## YOUR OBJECTIVE
Write out exactly the lines from the start of the entries through the one that contains "embedded under its own name.", including both.

=== DATA FOR REVIEW ===

(** * wren-ai-service/src/utils.py: a shallow embedding and its properties

    The module is a set of independent helpers: a logger factory, two timing
    decorators, [remove_trailing_slash], the Langfuse [trace_metadata]
    decorator and [remove_sql_summary_duplicates].  Each Python function is
    embedded under its own name.

    Conventions of the embedding:
    - a Python [str] is a Rocq [string] (its UTF-8 bytes); the only
      character the code inspects is the ASCII slash, and [str.upper] is
      modelled on ASCII strings, where it is the map a-z to A-Z: statements
      about level names are about ASCII names;
    - a [dict] with string keys is a [gmap string _] (Python compares dicts
      by their entries, not by insertion order), a [set] is a [gset];
    - a raised exception is the [Raise] outcome of a computation;
    - process-wide state (the logging registry, the settings object, the
      clock, the module logger's output, the Langfuse context) is a [world]
      threaded through the computations that touch it;
    - [await e] on a coroutine is run to completion where it stands: the
      wrappers add no suspension point of their own. *)

From stdpp Require Import base option list strings gmap.
From Stdlib Require Import ZArith Ascii.
From Stdlib Require String.

Local Open Scope Z_scope.

Set Warnings "-register-all".
(** [app.post('/api/chat', async (req, res) => ...)]: what is sent back, or
    the error the handler's promise is rejected with, in which case nothing
    is sent. Storing the chat history is left out. *)
Definition chat (env : Environment) (body : json) : completion ChatResponse :=
  match chat_try env body with
  | Normal sent => Normal sent
  | Throw _ => chat_catch env body
  end.

(** ** The properties of the specification, and the inputs they are tried on *)

(** The fixed order of the seven categories. *)
Definition categories : list string :=
  ["Shale"; "Sandstone"; "Limestone"; "Dolomite"; "Anhydrite"; "Coal"; "Salt"].

(** The percentage a processed row holds for a category. *)
Definition percentage (r : ProcessedRow) (category : string) : float :=
  rock (rockTypes_of (SH r) (SS r) (LS r) (DOL r) (ANH r) (Coal r) (Salt r)) category.

(** [d] is the first entry of [order] that achieves the maximum of [v]:
    everything before it is strictly smaller, nothing after it is greater. *)
Definition first_maximum (v : string -> float) (order : list string) (d : string) : Prop :=
  exists before after,
    order = (before ++ d :: after)%list
    /\ (forall c, In c before -> (v c <? v d)%float = true)
    /\ (forall c, In c after -> (v c <=? v d)%float = true).

(** [d] is the last entry of [order] that achieves the maximum of [v]. *)
Definition last_maximum (v : string -> float) (order : list string) (d : string) : Prop :=
  exists before after,
    order = (before ++ d :: after)%list
    /\ (forall c, In c before -> (v c <=? v d)%float = true)
    /\ (forall c, In c after -> (v c <? v d)%float = true).

(** A record with the ten required columns. *)
Definition record (depth sh ss ls dol anh coal salt dt gr : value) : RawRecord :=
  [("DEPTH", depth); ("%SH", sh); ("%SS", ss); ("%LS", ls); ("%DOL", dol);
   ("%ANH", anh); ("%Coal", coal); ("%Salt", salt); ("DT", dt); ("GR", gr)].

(** Half shale, half sandstone. *)
Definition tied_row : RawRecord :=
  record (VNum 100) (VNum 0.5) (VNum 0.5) (VNum 0) (VNum 0) (VNum 0) (VNum 0) (VNum 0)
         (VNum 80) (VNum 45).

(** The rule violations of one row, each rule counted on its own: the depth
    rule, the range rule of each percentage column, the type rule of [DT] and
    of [GR], and the sum rule. *)
Definition count_if {A : Type} (p : A -> bool) (l : list A) : nat :=
  List.length (filter p l).

Definition depth_violation (v : value) : nat :=
  if present v && bad_depth v then 1 else 0.

Definition sum_violation (sum : value) : nat :=
  if sum_off sum then 1 else 0.

Definition row_violations (row : RawRecord) : nat :=
  (depth_violation (get row "DEPTH")
   + count_if (fun col => present (get row col) && bad_percentage (get row col)) percentageColumns
   + count_if (fun col => present (get row col) && not_a_number (get row col)) ["DT"; "GR"]
   + sum_violation (rockCompositionSum row))%nat.

(** The violations of a record set: one for the missing columns, if any, and
    those of every row. *)
Definition header_violation (missing : list string) : nat :=
  if (0 <? List.length missing)%nat then 1 else 0.

Definition violations (data : list RawRecord) : nat :=
  (header_violation (missingColumns (keys (hd [] data)))
   + list_sum (map row_violations data))%nat.

(** No percentage cell of the row holds text. *)
Definition numeric_percentages (row : RawRecord) : bool :=
  forallb (fun col => negb (is_text (get row col))) percentageColumns.

(** Three required columns are missing and [DT] holds text. *)
Definition three_missing_and_text_DT : list RawRecord :=
  [[("DEPTH", VNum 100); ("%SH", VNum 0.5); ("%SS", VNum 0.5); ("%LS", VNum 0);
    ("%DOL", VNum 0); ("DT", VStr "abc"); ("GR", VNum 45)]].

(** Pure shale, typed into the sheet as the text ["1"]. *)
Definition text_percentage : list RawRecord :=
  [record (VNum 100) (VStr "1") (VNum 0) (VNum 0) (VNum 0) (VNum 0) (VNum 0) (VNum 0)
          (VNum 80) (VNum 45)].

(** Rows whose percentages add up to 0.99 and to 1.01. *)
Definition sums_to_099 : RawRecord :=
  record (VNum 100) (VNum 0.5) (VNum 0.49) (VNum 0) (VNum 0) (VNum 0) (VNum 0) (VNum 0)
         (VNum 80) (VNum 45).
(** X5: a transcript in which no identifier of the index occurs yields no
    mention. *)
Theorem no_occurrence_no_mention (transcript : string) (coach_team : option string) :
  (forall identifier team,
      In (identifier, team) PLAYER_TO_TEAM ->
      ~ Spec.occurs_in identifier (lower transcript)) ->
  extract_player_mentions PLAYER_TO_TEAM transcript coach_team = [].
Proof.
  intros Hnone.
  destruct (extract_player_mentions PLAYER_TO_TEAM transcript coach_team)
    as [|m l] eqn:E; [reflexivity|].
  assert (Hm : In m (extract_player_mentions PLAYER_TO_TEAM transcript coach_team))
    by (rewrite E; now left).
  apply unique_from_In, all_mentions_In in Hm.
  destruct Hm as (identifier & t & start_pos & Hin & Hpos & _).
  exfalso. apply (Hnone identifier t Hin).
  apply (whole_word_occurs _ _ start_pos). now apply finditer_whole_word.
Qed.
(** X2.  The relevance is 0 exactly when the query and the text have no
    token in common. *)
Theorem relevance_zero_iff_disjoint :
  forall query text : string,
    _calculate_text_relevance (Py.VStr query) (Py.VStr text) == 0
    <-> forall w, In w (tokens query) -> ~ In w (tokens text).
Proof.
  intros query text. rewrite text_relevance_str.
  set (common := intersection (py_set (tokens query)) (py_set (tokens text))).
  unfold Qeq. cbn [Qnum Qden]. rewrite Z.mul_1_r, Z.mul_0_l. split.
  - intros H w Hq Ht.
    assert (Hin : In w common).
    { apply intersection_In. split; apply py_set_In; assumption. }
    destruct common; [destruct Hin | discriminate].
  - intros H. destruct common as [|w l] eqn:E; [reflexivity|]. exfalso.
    assert (Hin : In w common) by (rewrite E; left; reflexivity).
    apply intersection_In in Hin. destruct Hin as [Hq Ht].
    apply (proj1 (py_set_In _ _)) in Hq. apply (proj1 (py_set_In _ _)) in Ht.
    exact (H w Hq Ht).
Qed.

(** X3.  The relevance depends on the sets of tokens only: letter case,
    whitespace, the order of the words and their repetitions do not count. *)
Theorem relevance_depends_on_token_sets :
  forall query query' text text' : string,
    (forall w, In w (tokens query) <-> In w (tokens query')) ->
    (forall w, In w (tokens text) <-> In w (tokens text')) ->
    _calculate_text_relevance (Py.VStr query) (Py.VStr text)
    == _calculate_text_relevance (Py.VStr query') (Py.VStr text').
Proof.
  intros query query' text text' Hq Ht. rewrite !text_relevance_str.
  assert (E1 : List.length (intersection (py_set (tokens query)) (py_set (tokens text)))
               = List.length (intersection (py_set (tokens query'))
                                           (py_set (tokens text')))).
  { apply NoDup_same_length; try (apply intersection_NoDup, py_set_NoDup).
    intros w. rewrite !intersection_In, !py_set_In, Hq, Ht. reflexivity. }
  assert (E2 : List.length (py_set (tokens query))
               = List.length (py_set (tokens query'))).
  { apply NoDup_same_length; try apply py_set_NoDup.
    intros w. rewrite !py_set_In. apply Hq. }
  rewrite E1, E2. reflexivity.
Qed.

(** The theorem at two spellings of a query and of a text. *)
Lemma relevance_depends_on_token_sets_witness :
  _calculate_text_relevance (Py.VStr "Sales  SALES growth") (Py.VStr "sales up")
  == _calculate_text_relevance (Py.VStr "growth sales") (Py.VStr "UP up Sales").
Proof.
  apply relevance_depends_on_token_sets; intros w; simpl; intuition.
Defined.
(** ** The Core Web Vitals analysis ([parseMetrics],
    [calculateCoreWebVitalsSummary] and the end of [runCoreWebVitalsAnalysis])

    Densities are read at the CrUX schema, as numbers; the arithmetic on them
    is exact. A 75th percentile is kept as the value the record holds. *)

Module Crux.

(** One entry of [parsed]: [{ p75, good, needsImprovement, poor, total }]. *)
Record Metric := {
  p75 : JSValue;
  good : Q;
  needsImprovement : Q;
  poor : Q;
  total : Q
}.

Record Parsed := {
  lcp : Metric;
  fid : Metric;
  cls : Metric;
  ttfb : Metric;
  inp : Metric
}.

Definition no_metric : Metric :=
  {| p75 := VNum 0; good := 0; needsImprovement := 0; poor := 0; total := 0 |}.

(** [histogram[i]], [key] being the decimal notation of [i]. *)
Definition element (histogram : JSValue) (i : nat) (key : string) : JSValue :=
  match histogram with
  | VArr items => nth i items VUndefined
  | VObj _ => get histogram key
  | _ => VUndefined
  end.

(** [histogram[i]?.density || 0] *)
Definition density (histogram : JSValue) (i : nat) (key : string) : Q :=
  match get_opt (element histogram i key) "density" with
  | VNum d => d
  | _ => 0
  end.

(** The five assignments made for one metric, [m] being
    [metrics.<name>[formFactor]]; a missing [percentiles] or [histogram]
    makes the property access throw. *)
Definition read_metric (m : JSValue) : JsError + Metric :=
  match get m "percentiles" with
  | VUndefined | VNull =>
      inl (TypeError "Cannot read properties of undefined (reading 'p75')")
  | percentiles =>
      match get m "histogram" with
      | VUndefined | VNull =>
          inl (TypeError "Cannot read properties of undefined (reading '0')")
      | histogram =>
          let good := density histogram 0 "0" in
          let needsImprovement := density histogram 1 "1" in
          let poor := density histogram 2 "2" in
          inr {| p75 := js_or (get percentiles "p75") (VNum 0);
                 good := good;
                 needsImprovement := needsImprovement;
                 poor := poor;
                 total := good + needsImprovement + poor |}
      end
  end.

(** [if (metrics.<name> && metrics.<name>[formFactor]) { ... }] *)
Definition parse_metric (metrics : JSValue) (name formFactor : string) : JsError + Metric :=
  if truthy (get metrics name) && truthy (get (get metrics name) formFactor)
  then read_metric (get (get metrics name) formFactor)
  else inr no_metric.

(** [parseMetrics(metrics, formFactor)] *)
Definition parseMetrics (metrics : JSValue) (formFactor : string) : JsError + Parsed :=
  match parse_metric metrics "largest_contentful_paint" formFactor with
  | inl e => inl e
  | inr lcp =>
  match parse_metric metrics "first_input_delay" formFactor with
  | inl e => inl e
  | inr fid =>
  match parse_metric metrics "cumulative_layout_shift" formFactor with
  | inl e => inl e
  | inr cls =>
  match parse_metric metrics "first_contentful_paint" formFactor with
  | inl e => inl e
  | inr ttfb =>
  match parse_metric metrics "interaction_to_next_paint" formFactor with
  | inl e => inl e
  | inr inp => inr {| lcp := lcp; fid := fid; cls := cls; ttfb := ttfb; inp := inp |}
  end end end end end.

Record Summary := {
  overallScore : Z;
  status : string;
  recommendations : list string
}.

(** [missing] zeros before [text]. *)
Fixpoint zeros_before (missing : nat) (text : string) : string :=
  match missing with
  | O => text
  | S fewer => zeros_before fewer (String "0" text)
  end.

(** [text], padded with zeros on the left to [width] characters. *)
Definition pad_left (width : nat) (text : string) : string :=
  zeros_before (width - String.length text) text.

(** [x.toFixed(digits)] for a number below 1e21. *)
Definition toFixed (digits : nat) (x : Q) : string :=
  let unit := Z.pow 10 (Z.of_nat digits) in
  let scaled := Math_round (Qabs x * inject_Z unit) in
  String.append (if Qle_bool 0 x then EmptyString else "-")
    (String.append (string_of_Z (scaled / unit))
       (match digits with
        | O => EmptyString
        | _ => String.append "." (pad_left digits (string_of_Z (scaled mod unit)))
        end)).

(** [v.toFixed(digits)]: only a number has the method. *)
Definition call_toFixed (v : JSValue) (digits : nat) : JsError + string :=
  match v with
  | VNum x => inr (toFixed digits x)
  | _ => inl (TypeError "toFixed is not a function")
  end.

(** The running state of [calculateCoreWebVitalsSummary]. *)
Record Tally := {
  totalScore : Q;
  metricCount : Z;
  pushed : list string
}.

(** One [if (metric.total > 0) { ... }] block: the metric's share of good
    experiences is added and, below 75, a recommendation that prints the
    percentile is pushed. *)
Definition score_metric (m : Metric) (before : string) (digits : nat) (after : string)
    (tally : Tally) : JsError + Tally :=
  let share := (good m / total m * 100)%Q in
  let counted pushed :=
    {| totalScore := totalScore tally + share;
       metricCount := metricCount tally + 1;
       pushed := pushed |} in
  if negb (Qle_bool 75 share) then
    match call_toFixed (p75 m) digits with
    | inr printed => inr (counted (pushed tally ++ [template [before; printed; after]]))
    | inl e => inl e
    end
  else inr (counted (pushed tally)).

(** [metric.total > 0] *)
Definition measured (m : Metric) : bool := negb (Qle_bool (total m) 0).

===

## EXPECTED OUTPUT
(** * wren-ai-service/src/utils.py: a shallow embedding and its properties

    The module is a set of independent helpers: a logger factory, two timing
    decorators, [remove_trailing_slash], the Langfuse [trace_metadata]
    decorator and [remove_sql_summary_duplicates].  Each Python function is
    embedded under its own name.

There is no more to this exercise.